» **WORK REQUEST**
Look through the lines below and extract each one that contains "values".

#### EXTRACTED INFORMATION ####

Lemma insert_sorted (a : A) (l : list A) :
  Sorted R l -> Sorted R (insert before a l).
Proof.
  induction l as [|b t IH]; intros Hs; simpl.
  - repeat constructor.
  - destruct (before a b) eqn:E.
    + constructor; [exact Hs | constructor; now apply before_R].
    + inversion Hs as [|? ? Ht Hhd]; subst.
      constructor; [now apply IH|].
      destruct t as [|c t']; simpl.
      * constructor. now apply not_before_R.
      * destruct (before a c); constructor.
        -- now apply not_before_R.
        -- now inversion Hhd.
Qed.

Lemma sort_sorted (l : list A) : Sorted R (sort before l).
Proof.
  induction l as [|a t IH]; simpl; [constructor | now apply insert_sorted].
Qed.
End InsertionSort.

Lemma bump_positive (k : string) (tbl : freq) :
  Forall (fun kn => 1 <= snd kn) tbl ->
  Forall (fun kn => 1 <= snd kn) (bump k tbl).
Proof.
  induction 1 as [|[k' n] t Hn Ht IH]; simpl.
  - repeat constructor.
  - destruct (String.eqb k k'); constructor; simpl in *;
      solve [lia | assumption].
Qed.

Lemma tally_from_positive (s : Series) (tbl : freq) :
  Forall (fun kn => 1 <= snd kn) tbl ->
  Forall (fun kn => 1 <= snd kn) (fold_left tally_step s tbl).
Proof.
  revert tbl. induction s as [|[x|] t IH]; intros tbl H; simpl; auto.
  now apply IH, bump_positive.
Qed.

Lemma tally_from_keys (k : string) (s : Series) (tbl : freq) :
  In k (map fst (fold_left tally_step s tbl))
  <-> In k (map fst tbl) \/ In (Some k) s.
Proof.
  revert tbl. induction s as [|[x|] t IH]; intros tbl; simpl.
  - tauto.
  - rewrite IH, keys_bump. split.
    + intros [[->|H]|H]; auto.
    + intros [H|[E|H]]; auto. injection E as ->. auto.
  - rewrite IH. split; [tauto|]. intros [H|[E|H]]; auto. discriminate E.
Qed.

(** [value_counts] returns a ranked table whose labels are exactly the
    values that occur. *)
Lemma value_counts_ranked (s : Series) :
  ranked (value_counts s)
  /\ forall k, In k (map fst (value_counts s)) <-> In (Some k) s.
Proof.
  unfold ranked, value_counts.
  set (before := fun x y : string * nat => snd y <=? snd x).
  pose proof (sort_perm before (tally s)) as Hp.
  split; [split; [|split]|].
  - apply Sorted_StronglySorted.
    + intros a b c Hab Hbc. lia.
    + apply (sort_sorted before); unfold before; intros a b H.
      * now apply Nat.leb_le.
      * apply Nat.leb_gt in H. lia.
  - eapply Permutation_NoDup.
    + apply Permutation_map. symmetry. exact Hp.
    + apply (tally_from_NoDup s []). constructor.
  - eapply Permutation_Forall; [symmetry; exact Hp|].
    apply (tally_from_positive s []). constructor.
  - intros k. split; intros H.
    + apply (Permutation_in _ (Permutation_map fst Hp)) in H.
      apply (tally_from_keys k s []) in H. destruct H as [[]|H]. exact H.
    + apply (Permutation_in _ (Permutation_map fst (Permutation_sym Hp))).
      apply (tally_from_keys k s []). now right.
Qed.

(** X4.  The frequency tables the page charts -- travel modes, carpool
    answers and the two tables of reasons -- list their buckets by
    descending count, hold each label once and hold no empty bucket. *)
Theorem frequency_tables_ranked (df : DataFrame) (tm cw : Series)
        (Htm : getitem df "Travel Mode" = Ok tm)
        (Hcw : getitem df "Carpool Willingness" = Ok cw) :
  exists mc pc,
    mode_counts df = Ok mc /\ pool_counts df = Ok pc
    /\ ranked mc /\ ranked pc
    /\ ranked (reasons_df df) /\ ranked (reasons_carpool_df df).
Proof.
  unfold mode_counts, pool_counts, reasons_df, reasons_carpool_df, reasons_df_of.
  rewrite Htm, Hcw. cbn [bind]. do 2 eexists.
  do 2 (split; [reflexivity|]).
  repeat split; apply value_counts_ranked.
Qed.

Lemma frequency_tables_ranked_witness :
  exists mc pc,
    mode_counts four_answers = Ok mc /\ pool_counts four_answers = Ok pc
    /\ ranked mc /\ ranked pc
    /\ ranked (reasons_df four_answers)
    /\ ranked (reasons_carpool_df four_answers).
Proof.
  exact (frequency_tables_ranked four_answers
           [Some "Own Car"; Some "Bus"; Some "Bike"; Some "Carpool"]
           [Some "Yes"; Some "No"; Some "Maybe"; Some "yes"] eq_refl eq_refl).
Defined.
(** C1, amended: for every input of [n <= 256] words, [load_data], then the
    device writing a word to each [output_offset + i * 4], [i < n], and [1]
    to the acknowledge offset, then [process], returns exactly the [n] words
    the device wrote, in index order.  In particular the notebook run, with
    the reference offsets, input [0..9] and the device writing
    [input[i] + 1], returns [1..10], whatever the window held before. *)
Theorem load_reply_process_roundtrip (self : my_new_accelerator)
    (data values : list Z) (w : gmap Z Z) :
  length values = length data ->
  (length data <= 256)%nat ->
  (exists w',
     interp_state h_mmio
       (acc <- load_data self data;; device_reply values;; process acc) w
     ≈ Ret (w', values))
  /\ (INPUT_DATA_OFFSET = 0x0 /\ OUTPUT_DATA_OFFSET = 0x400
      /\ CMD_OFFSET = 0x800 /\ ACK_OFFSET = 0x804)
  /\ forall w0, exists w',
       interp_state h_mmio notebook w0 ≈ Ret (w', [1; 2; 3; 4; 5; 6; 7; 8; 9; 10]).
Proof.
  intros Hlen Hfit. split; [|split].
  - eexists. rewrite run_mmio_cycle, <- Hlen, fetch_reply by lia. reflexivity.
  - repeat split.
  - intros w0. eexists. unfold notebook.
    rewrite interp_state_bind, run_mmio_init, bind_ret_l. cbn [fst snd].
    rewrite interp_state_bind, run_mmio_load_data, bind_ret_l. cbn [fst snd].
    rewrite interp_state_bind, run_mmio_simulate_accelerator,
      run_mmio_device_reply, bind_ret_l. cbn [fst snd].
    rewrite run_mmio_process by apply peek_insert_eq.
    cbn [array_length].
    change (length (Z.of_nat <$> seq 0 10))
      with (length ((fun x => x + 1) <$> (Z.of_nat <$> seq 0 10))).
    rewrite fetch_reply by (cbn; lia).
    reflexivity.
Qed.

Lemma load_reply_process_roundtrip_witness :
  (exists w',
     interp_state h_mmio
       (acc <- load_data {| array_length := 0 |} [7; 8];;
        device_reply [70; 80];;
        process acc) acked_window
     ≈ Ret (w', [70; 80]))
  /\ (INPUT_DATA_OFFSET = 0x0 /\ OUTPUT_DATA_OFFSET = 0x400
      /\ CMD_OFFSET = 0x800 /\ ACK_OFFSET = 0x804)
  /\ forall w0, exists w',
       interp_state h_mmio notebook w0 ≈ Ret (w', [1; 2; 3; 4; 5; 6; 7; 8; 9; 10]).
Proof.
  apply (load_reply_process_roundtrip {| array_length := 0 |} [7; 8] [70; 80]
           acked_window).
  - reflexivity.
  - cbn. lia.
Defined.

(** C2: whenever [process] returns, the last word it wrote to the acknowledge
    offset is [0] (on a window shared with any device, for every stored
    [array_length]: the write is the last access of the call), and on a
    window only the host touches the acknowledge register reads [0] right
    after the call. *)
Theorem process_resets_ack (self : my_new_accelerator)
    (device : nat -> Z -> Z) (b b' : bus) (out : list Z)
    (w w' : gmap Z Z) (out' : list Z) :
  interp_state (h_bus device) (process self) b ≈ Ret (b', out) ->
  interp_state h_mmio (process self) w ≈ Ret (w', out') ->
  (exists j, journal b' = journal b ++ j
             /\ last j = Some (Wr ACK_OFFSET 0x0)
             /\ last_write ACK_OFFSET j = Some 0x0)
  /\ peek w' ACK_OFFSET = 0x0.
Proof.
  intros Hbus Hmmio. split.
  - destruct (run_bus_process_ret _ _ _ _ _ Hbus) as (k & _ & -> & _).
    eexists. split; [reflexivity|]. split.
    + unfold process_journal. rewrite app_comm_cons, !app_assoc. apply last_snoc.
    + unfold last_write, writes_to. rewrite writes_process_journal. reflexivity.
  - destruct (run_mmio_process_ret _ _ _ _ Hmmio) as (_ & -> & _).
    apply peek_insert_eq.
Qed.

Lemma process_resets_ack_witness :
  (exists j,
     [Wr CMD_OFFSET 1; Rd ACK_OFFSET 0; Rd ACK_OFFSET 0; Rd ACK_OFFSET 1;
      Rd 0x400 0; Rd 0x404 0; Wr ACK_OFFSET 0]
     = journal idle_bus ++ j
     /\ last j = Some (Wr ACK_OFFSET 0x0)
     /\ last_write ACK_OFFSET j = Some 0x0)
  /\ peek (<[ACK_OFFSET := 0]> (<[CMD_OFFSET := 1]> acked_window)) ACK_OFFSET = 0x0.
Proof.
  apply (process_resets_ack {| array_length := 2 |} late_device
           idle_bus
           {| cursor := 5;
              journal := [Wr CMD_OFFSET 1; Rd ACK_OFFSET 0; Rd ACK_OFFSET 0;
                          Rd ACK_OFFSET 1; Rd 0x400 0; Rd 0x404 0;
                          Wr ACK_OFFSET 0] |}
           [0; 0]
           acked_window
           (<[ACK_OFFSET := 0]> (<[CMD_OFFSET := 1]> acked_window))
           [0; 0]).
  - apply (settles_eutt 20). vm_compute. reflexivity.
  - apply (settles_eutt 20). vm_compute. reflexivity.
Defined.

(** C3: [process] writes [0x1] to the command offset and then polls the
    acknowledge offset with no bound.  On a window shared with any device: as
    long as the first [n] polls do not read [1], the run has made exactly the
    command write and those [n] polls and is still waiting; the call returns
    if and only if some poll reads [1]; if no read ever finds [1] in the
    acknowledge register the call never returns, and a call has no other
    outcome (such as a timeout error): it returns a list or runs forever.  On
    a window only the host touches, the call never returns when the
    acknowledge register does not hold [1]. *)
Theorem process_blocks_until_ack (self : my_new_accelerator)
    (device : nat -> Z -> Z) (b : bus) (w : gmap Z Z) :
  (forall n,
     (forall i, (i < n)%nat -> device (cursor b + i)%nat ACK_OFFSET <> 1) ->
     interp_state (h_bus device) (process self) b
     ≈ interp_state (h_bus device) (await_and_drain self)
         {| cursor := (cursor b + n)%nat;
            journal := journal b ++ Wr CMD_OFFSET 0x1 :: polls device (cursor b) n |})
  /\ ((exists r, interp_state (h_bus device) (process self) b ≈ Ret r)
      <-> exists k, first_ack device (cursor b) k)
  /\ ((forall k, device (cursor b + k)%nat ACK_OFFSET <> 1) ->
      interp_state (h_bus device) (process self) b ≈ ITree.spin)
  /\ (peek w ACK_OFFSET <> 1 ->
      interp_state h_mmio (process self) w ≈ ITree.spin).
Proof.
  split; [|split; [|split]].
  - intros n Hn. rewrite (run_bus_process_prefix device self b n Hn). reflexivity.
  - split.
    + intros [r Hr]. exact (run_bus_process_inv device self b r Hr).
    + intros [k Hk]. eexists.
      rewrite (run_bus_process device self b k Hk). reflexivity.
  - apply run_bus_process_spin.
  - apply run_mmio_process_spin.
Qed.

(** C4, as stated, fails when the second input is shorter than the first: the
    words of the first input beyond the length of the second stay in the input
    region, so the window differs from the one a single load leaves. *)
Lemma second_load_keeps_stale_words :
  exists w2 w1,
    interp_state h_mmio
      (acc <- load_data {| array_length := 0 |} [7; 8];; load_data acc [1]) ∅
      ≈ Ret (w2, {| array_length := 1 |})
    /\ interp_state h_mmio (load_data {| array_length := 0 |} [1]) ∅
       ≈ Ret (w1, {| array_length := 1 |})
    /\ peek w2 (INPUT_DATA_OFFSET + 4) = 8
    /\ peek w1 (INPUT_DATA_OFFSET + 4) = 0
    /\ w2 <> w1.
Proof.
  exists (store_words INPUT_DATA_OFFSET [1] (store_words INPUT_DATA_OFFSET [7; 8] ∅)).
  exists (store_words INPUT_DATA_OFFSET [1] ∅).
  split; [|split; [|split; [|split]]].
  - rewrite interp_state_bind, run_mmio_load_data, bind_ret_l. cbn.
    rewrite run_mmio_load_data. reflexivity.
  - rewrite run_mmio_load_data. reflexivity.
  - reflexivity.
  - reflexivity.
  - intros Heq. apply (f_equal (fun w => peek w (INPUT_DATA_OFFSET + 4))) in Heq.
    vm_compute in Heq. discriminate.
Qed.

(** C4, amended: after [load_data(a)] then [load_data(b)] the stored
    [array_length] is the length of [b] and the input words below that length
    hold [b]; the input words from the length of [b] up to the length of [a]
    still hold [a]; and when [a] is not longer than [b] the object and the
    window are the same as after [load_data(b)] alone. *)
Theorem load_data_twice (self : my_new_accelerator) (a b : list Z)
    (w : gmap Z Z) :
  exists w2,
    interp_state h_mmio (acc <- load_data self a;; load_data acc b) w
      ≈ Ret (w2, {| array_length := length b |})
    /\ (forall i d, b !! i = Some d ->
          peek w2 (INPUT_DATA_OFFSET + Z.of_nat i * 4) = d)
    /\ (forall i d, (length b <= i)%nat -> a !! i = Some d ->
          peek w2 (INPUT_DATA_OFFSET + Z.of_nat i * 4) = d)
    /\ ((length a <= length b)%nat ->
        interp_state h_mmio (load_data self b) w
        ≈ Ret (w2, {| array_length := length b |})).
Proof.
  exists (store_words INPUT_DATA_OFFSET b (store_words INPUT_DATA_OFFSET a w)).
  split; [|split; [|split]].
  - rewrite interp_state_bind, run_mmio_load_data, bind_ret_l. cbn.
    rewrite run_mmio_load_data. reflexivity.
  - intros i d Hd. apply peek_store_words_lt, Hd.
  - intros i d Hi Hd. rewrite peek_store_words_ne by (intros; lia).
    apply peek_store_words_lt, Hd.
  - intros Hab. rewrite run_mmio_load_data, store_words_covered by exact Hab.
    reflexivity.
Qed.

####

» **RESULT BELOW**
    values that occur. *)
    (data values : list Z) (w : gmap Z Z) :
  length values = length data ->
       (acc <- load_data self data;; device_reply values;; process acc) w
     ≈ Ret (w', values))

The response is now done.